— TASK STATEMENT —
Begin with the first line of the entries below. Copy each line exactly, stopping after the one that contains "apply rtc_invariant; [intros".

— DATA RECORDS —
☆ ☆ ☆ ☆ ☆ ☆ ☆

Lemma listener_inv s0 s : NewConnectionLimitListener MaxConnections = Some s0 → rtc step s0 s → inv s.
Proof.
  unfold NewConnectionLimitListener. destruct (Z.leb_spec MaxConnections 0); [done|]. intros [= <-].
  apply rtc_invariant; [intros x y; apply listener_inv_step|]. split; simpl; try set_solver; try done; [lia|].
  split; simpl; try set_solver; try constructor. 
Qed.
End Listener.
End Listener.

Import Pressure Listener.

(** The manager stays well formed whatever the server reports and whenever idle
    connections are taken from it: the list holds exactly the connections that are
    idle, each once, in the order in which they became idle; the next connection to
    be closed has been idle for the longest time; and the recorder has counted as
    many connections open and not closed as the manager knows. *)
Theorem manager_wellformed now m :
  reached now m →
  wf now m ∧ opened m = closed m + size (connections m) ∧
  match (popOldestIdleConnection m).1 with
  | None => ∀ c st, connections m !! c = Some st → idleEntry st = None
  | Some c => (∃ st, connections m !! c = Some st ∧ idleEntry st ≠ None) ∧
      ∀ c' st, connections m !! c' = Some st → idleEntry st ≠ None → (since m c ≤ since m c')%Z
  end.
Proof. intros [Hwf Hc]%reached_wf. split; [done|]. split; [done|]. by eapply pop_oldest. Qed.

☆ ☆ ☆ ☆ ☆ ☆ ☆

— RESULT OF THIS EXERCISE —
Lemma listener_inv s0 s : NewConnectionLimitListener MaxConnections = Some s0 → rtc step s0 s → inv s.
Proof.
  unfold NewConnectionLimitListener. destruct (Z.leb_spec MaxConnections 0); [done|]. intros [= <-].
  apply rtc_invariant; [intros x y; apply listener_inv_step|]. split; simpl; try set_solver; try done; [lia|].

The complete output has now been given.